The Apocalyptic cult
Any progress can be seen as positive or negative and historically a whole group of people always thinks that the world will end after a major change. AI is no exception, it’s very easy to overestimate the risks of something and humans are very bad at predicting the future.
The basic argument for predicting the doom of the human race used by the modern Millenarists goes something like this:
AI has all the basic tools to do any job, it’s like a digital stem cell, it will eventually be connected to programming tools, internet services and chip factories, therefore it will start improving itself at an exponential pace and therefore we won’t be able to stop it anymore. This sometimes also gets paired up with AI learning to deceive humans like in “I, Robot” with some sprinkles of BSG’s Cylons and the Matrix.
When you start chaining a number of plausible but very improbable events you get a very nice story, and nobody will get mad at you if the human race does not get exterminated.
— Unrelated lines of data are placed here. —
(* ===== verification/MergeFacts.v ===== *)
(** What the merge of [spec/merge.go] keeps: the requests of every contribution,
    reconciled by kind. *)
From stdpp Require Import options.
From S2P Require Import Prelude GoStrings Version Json Types Config ConfigFacts Marshal GoPath Template Merge.

(** ** The requests of a composition

    Every capability request of every contribution in order, the multi-phase
    ones split by phase. *)

Definition phase_requests (n : Capability) : list Capability :=
  if bool_decide (Type_ n = CapabilityCredential) then
    match DecodeCapabilityConfig decode_credential zero_credential n with
    | Ok c => map (credential_for n c) (elems (Credential_Phase c))
    | Err _ => []
    end
  else if bool_decide (Type_ n = CapabilitySSHAgent) then
    match DecodeCapabilityConfig decode_ssh_agent zero_ssh_agent n with
    | Ok a => map (ssh_agent_for n a) (elems (SSHAgent_Phase a))
    | Err _ => []
    end
  else [n].
Definition requests (cs : list Contribution) : list Capability :=
  flat_map (λ c, flat_map phase_requests (Capabilities (cdescriptor c))) cs.

Lemma decodeForMerge_Ok {A} (d : decoder A) zero ref n a :
  decodeForMerge d zero ref n = Ok a ↔ DecodeCapabilityConfig d zero n = Ok a.
Proof. apply map_err_Ok. Qed.

(** An induction principle: what holds of no request and is kept by each
    addition holds of the state the contributions lead to. *)
Section MergeInduction.
#[local] Set Default Proof Using "All".
Context (P : list Capability → capabilityMerge → Prop).
Hypothesis P_request : ∀ rs m ref n m',
  P rs m → add_request ref n m = Ok m' → P (rs ++ [n]) m'.
Hypothesis P_attribute : ∀ rs m ref, P rs m → P rs (set_context (attribute_context ref (context m)) m).

Lemma add_phases_ind ref entry phases rs m m' :
  P rs m → add_phases ref entry phases m = Ok m' → P (rs ++ map entry phases) m'.
Proof.
  revert rs m. induction phases as [|p ps IH]; intros rs m Hm H; cbn in *.
  - injection H as <-. by rewrite app_nil_r.
  - apply result_bind_Ok in H as (m1 & H1 & H). apply (IH (rs ++ [entry p]) m1) in H.
    + by rewrite <-(assoc_L (++)) in H.
    + by eapply P_request.
Qed.

Lemma add_entry_ind ref i n rs m m' :
  P rs m → add_entry ref i n m = Ok m' → P (rs ++ phase_requests n) m'.
Proof.
  intros Hm H. unfold add_entry in H. unfold phase_requests.
  case_bool_decide as Hg; [done|]. case_bool_decide as Hc; [|case_bool_decide as Hs].
  - apply result_bind_Ok in H as (c & Hd%decodeForMerge_Ok & H).
    case_bool_decide as He; [done|]. rewrite Hd.
    by eapply add_phases_ind in H.
  - apply result_bind_Ok in H as (a & Hd%decodeForMerge_Ok & H).
    case_bool_decide as He; [done|]. rewrite Hd.
    by eapply add_phases_ind in H.
  - apply result_bind_Ok in H as (m1 & H1 & [= <-]).
    eapply P_request in H1; [|exact Hm]. by case_bool_decide; [apply P_attribute|].
Qed.
(* ===== verification/Validate.v ===== *)
(** [spec/validate.go], [spec/phases.go] and the validating halves of
    [spec/ssh_agent.go], [spec/agent_skill.go] and [spec/groups.go]: the rules a
    descriptor is held to, authored and published.

    An error is the element it is about and the rule it breaks; the wording, with
    the index of the earlier entry a duplicate repeats, is not kept.  The YAML
    library, [url.Parse], [regexp.Compile], the image reference grammar and the
    reading of float literals are the class [Documents]; where a document refers to
    an argument is read off its nodes ([Diagnostics]). *)
From stdpp Require Import options.
From S2P Require Import Prelude Diagnostics GoStrings Regex Version VersionOrder Json Types Config Marshal Surface GoPath Template Merge.

(** ** Errors *)

Inductive rule :=
  | KindUnknown (kind : string)
  | IconMalformed (icon : string)
  | VersionMalformed (cause : parse_error)
  | EntryMalformed (entry : string) (cause : parse_error)
  | NameMalformed (entry : string) (cause : name_error)
  | ArgsNotAllowed (entry : string)
  | TwoRecipes
  | RecipeBesideKits
  | RecipeOutside (path : string)
  | NoKitsListed
  | KitsEmpty
  | RefRequired
  | RefUnresolvable (ref : string)
  | RefResolvesAtCreate (arg : string)
  | DigestMalformed (digest : string)
  | TwoPins (pinned stated : string)
  | ListedTwice (key : string)
  | ArgNameMalformed (name : string)
  | RequiredWithDefault
  | EnumWithPattern
  | PatternMalformed (pattern : string)
  | TwoPhases
  | VariableMalformed (name : string)
  | OverBudget (bytes : Z)
  | ArgNotDeclared_ (name : string)
  | WorkloadOnly (typ : string)
  | EnvInKey
  | SourcePathRequired
  | TypeMalformed (typ : string)
  | TakesNoConfig (typ : string)
  | ConfigUndecodable (cause : config_error)
  | PathNotAbsolute (path : string)
  | PathNotCanonical (path : string)
  | SizeMalformed (size : string)
  | ModeMalformed (mode : string)
  | PhaseMalformed (phase : string)
  | PhaseRequired
  | NullValue (at_ : string)
  | FieldRequired (what : string)
  | FieldsExclusive (what : string)
  | ValueMalformed (value : string)
  | EmptyList (field : string)
  | PatternBounded (host : string)
  | PathsWithoutMethods
  | MethodMalformed (method : string)
  | AnyBesideMethod
  | PortOutOfRange (port : Z)
  | NegativeCPU
  | NoVerbs
  | PlaceholderMissing (placeholder : string)
  | NoHooks
  | TwoPolicyVersions
  | NotAllowed (domain phase : string)
  | GroupMalformed (what : string)
  | NotExpanded (name : string)
  | NeverMerged
  | NoDigest (ref : string)
  | Unversioned (entry : string)
  | ReservedNamespace (entry : string)
  | GroupsLeft
  | ArgsLeft (names : list string)
  | EnvLeft
  (** A required request was refused; its original source, when that is another place. *)
  | SelectionRejected (item : string) (source : option CapabilitySource).
(* ===== verification/OverlayFacts.v ===== *)
(** What the layers of [internal/overlayfs] expose: the incremental, destructive
    merge of [stack] shows at every path what overlayfs's own rule dictates, an
    entry of a layer's archive changes its own place and nothing else, and path
    resolution always ends. *)
From stdpp Require Import options.
From S2P Require Import Prelude GoStrings GoPath Overlay.

(** ** Induction on trees *)

Lemma fsNode_ind' (P : fsNode → Prop) :
  (∀ m o ch, Forall (λ nc, P nc.2) ch → P (Dir m o ch)) →
  P File → (∀ link, P (Symlink link)) → P Whiteout → ∀ n, P n.
Proof.
  intros Hd Hf Hs Hw. fix IH 1. intros [m o ch| |link|]; [|done|apply Hs|done].
  apply Hd. induction ch as [|[k c] ch IHch]; constructor; [apply IH|exact IHch].
Qed.

(** ** Children *)

Lemma str_compare_lt_trans a b c :
  str_compare a b = Lt → str_compare b c = Lt → str_compare a c = Lt.
Proof.
  revert b c. induction a as [|x a IH]; intros [|y b] [|z c]; try done. cbn.
  unfold Ascii.compare.
  destruct (N.compare_spec (N_of_ascii x) (N_of_ascii y)) as [E1|E1|E1]; try done; intros H1;
  destruct (N.compare_spec (N_of_ascii y) (N_of_ascii z)) as [E2|E2|E2]; try done; intros H2;
  destruct (N.compare_spec (N_of_ascii x) (N_of_ascii z)) as [E3|E3|E3]; try done; try lia.
  by apply IH with b.
Qed.

Lemma str_compare_gt a b : str_compare a b = Gt ↔ str_compare b a = Lt.
Proof. rewrite (String.compare_antisym b a). by destruct (str_compare a b). Qed.

(** Names in strictly increasing order. *)
Definition name_lt (a b : string) : Prop := str_compare a b = Lt.
Definition names (ch : list (string * fsNode)) : list string := ch.*1.

#[export] Instance name_lt_trans : Transitive name_lt.
Proof. intros a b c. apply str_compare_lt_trans. Qed.

Lemma name_lt_irrefl a : ¬ name_lt a a.
Proof. unfold name_lt. by rewrite str_compare_refl. Qed.

Lemma sorted_NoDup l : StronglySorted name_lt l → NoDup l.
Proof.
  induction 1 as [|x l Hl IH Hx]; constructor; [|done].
  intros H. rewrite Forall_forall in Hx. by apply (name_lt_irrefl x), Hx.
Qed.

Lemma get_put name' name n l :
  get name' (put name n l) = if decide (name' = name) then Some n else get name' l.
Proof.
  induction l as [|[k m] l IH]; cbn.
  - repeat case_decide; congruence.
  - destruct (str_compare name k) eqn:E; cbn [get].
    + apply str_compare_eq in E as ->. repeat case_decide; congruence.
    + repeat case_decide; congruence.
    + rewrite IH. assert (name ≠ k) by (intros ->; by rewrite str_compare_refl in E).
      repeat case_decide; congruence.
Qed.

Lemma names_put name n l x : x ∈ names (put name n l) ↔ x = name ∨ x ∈ names l.
Proof.
  unfold names. induction l as [|[k m] l IH]; cbn [put]; [set_solver|].
  destruct (str_compare name k) eqn:E; csimpl; rewrite ?elem_of_cons; [|set_solver|].
  - apply str_compare_eq in E as ->. set_solver.
  - rewrite IH. set_solver.
Qed.

Lemma put_sorted name n l :
  StronglySorted name_lt (names l) → StronglySorted name_lt (names (put name n l)).
Proof.
  unfold names. induction l as [|[k m] l IH]; cbn [put]; csimpl; [by repeat constructor|].
  intros H. inversion_clear H as [|? ? Hl Hk].
  destruct (str_compare name k) eqn:E; csimpl.
  - apply str_compare_eq in E as ->. by constructor.
  - constructor; [by constructor|]. constructor; [done|].
    eapply Forall_impl; [exact Hk|]. intros x. by apply name_lt_trans.
  - constructor; [by apply IH|]. apply Forall_forall. intros x Hx.
    apply (names_put name n l) in Hx as [->|Hx]; [by apply str_compare_gt|].
    rewrite Forall_forall in Hk. by apply Hk.
Qed.

Lemma get_Some_elem name n l : get name l = Some n → (name, n) ∈ l.
Proof.
  induction l as [|[k m] l IH]; cbn; [done|]. case_decide; [|set_solver].
  intros. simplify_eq. by left.
Qed.

Lemma get_None name l : get name l = None ↔ name ∉ names l.
Proof.
  unfold names. induction l as [|[k m] l IH]; cbn; [set_solver|].
  case_decide; csimpl; set_solver.
Qed.

Lemma elem_get name n l : NoDup (names l) → (name, n) ∈ l → get name l = Some n.
Proof.
  unfold names. induction l as [|[k m] l IH]; csimpl; [set_solver|].
  intros [Hk Hl]%NoDup_cons [E|E]%elem_of_cons; simplify_eq; cbn; [by rewrite decide_True|].
  rewrite decide_False; [by apply IH|]. intros ->. apply Hk.
  by apply (list_elem_of_fmap_2 fst l (name, n)).
Qed.

Lemma remove_sublist name l : remove name l `sublist_of` l.
Proof.
  induction l as [|[k m] l IH]; cbn; [constructor|]. case_decide; by constructor.
Qed.

(** ** Well-formed trees *)

Definition name_ok (name : string) : Prop := name ≠ "" ∧ contains_byte slash name = false.

Inductive wf : fsNode → Prop :=
  | wf_file : wf File
  | wf_symlink link : wf (Symlink link)
  | wf_whiteout : wf Whiteout
  | wf_dir m o ch :
      StronglySorted name_lt (names ch) →
      Forall (λ nc, name_ok nc.1 ∧ wf nc.2) ch → wf (Dir m o ch).
#[export] Hint Constructors wf : kit.

Lemma wf_children t : wf t → StronglySorted name_lt (names (children t)) ∧
  Forall (λ nc, name_ok nc.1 ∧ wf nc.2) (children t).
Proof. destruct 1; cbn; repeat constructor; done. Qed.

Lemma wf_NoDup t : wf t → NoDup (names (children t)).
Proof. intros H. by apply sorted_NoDup, wf_children. Qed.

Lemma wf_child name t c : wf t → child name t = Some c → name_ok name ∧ wf c.
Proof.
  intros [_ H]%wf_children Hc%get_Some_elem. rewrite Forall_forall in H. apply (H _ Hc).
Qed.

Lemma put_Forall (P : string * fsNode → Prop) name n l :
  P (name, n) → Forall P l → Forall P (put name n l).
Proof.
  intros Hn. induction 1 as [|[k m] l Hk Hl IH]; cbn; [by repeat constructor|].
  destruct (str_compare name k); by repeat constructor.
Qed.

Lemma wf_put m o name n ch : name_ok name → wf n → wf (Dir m o ch) → wf (Dir m o (put name n ch)).
Proof.
  intros Hn Hw H. inversion_clear H. constructor; [by apply put_sorted|by apply put_Forall].
Qed.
It’s the Wet bias but for human extinction.
Some real concerns
With this I don’t want to dismiss all concerns as invalid:
Security it’s a complex problem that needs to be solved
LLMs can be very confidently wrong and the need to have “proof” of the output is a necessary step for this field to be applied in the real world
Weaponization of AI by the military is probably already happening
Concerns around privacy and copyrights are also completely valid
AI Alignment is a very important field of study
The use of deepfakes to generate fake videos (for example porn containing the face of women that are being attacked for political reasons or just because they are famous) it is something already happening
All those problem are incredibly relevant and valid, however the same concerns can be applied to any advanced technology one way or another, and asking AI to be stopped until all those problems are solved it’s an impossible bar to achieve for a nascient technology.
Where do we go from here
I believe that the best thing to do is to get involved and learn about Generative AI, if you haven’t done so yet:
If you are a creator or working in a creative job, experimenting with GPT, Midjourney and Elevenlabs is a must. More importantly try to mix those together, make weird deepfakes
If you are a programmer, try out tools like langchain or maybe write a plugin for ChatGPT. There are a lot of opportunities to use GPT-like models as controllers for other actions. And of course try stuff like Copilot.
If you are none of the above, head to chat.openai.com and try to write your first website using ChatGPT or maybe ask it to explain nuclear fusion using a cowboy accent.
Whatever happens, do not start a career as prompt engineer! It’s not a real job of the future, it’s just something linkedin influencers are writing about! Learn about AutoGPT instead.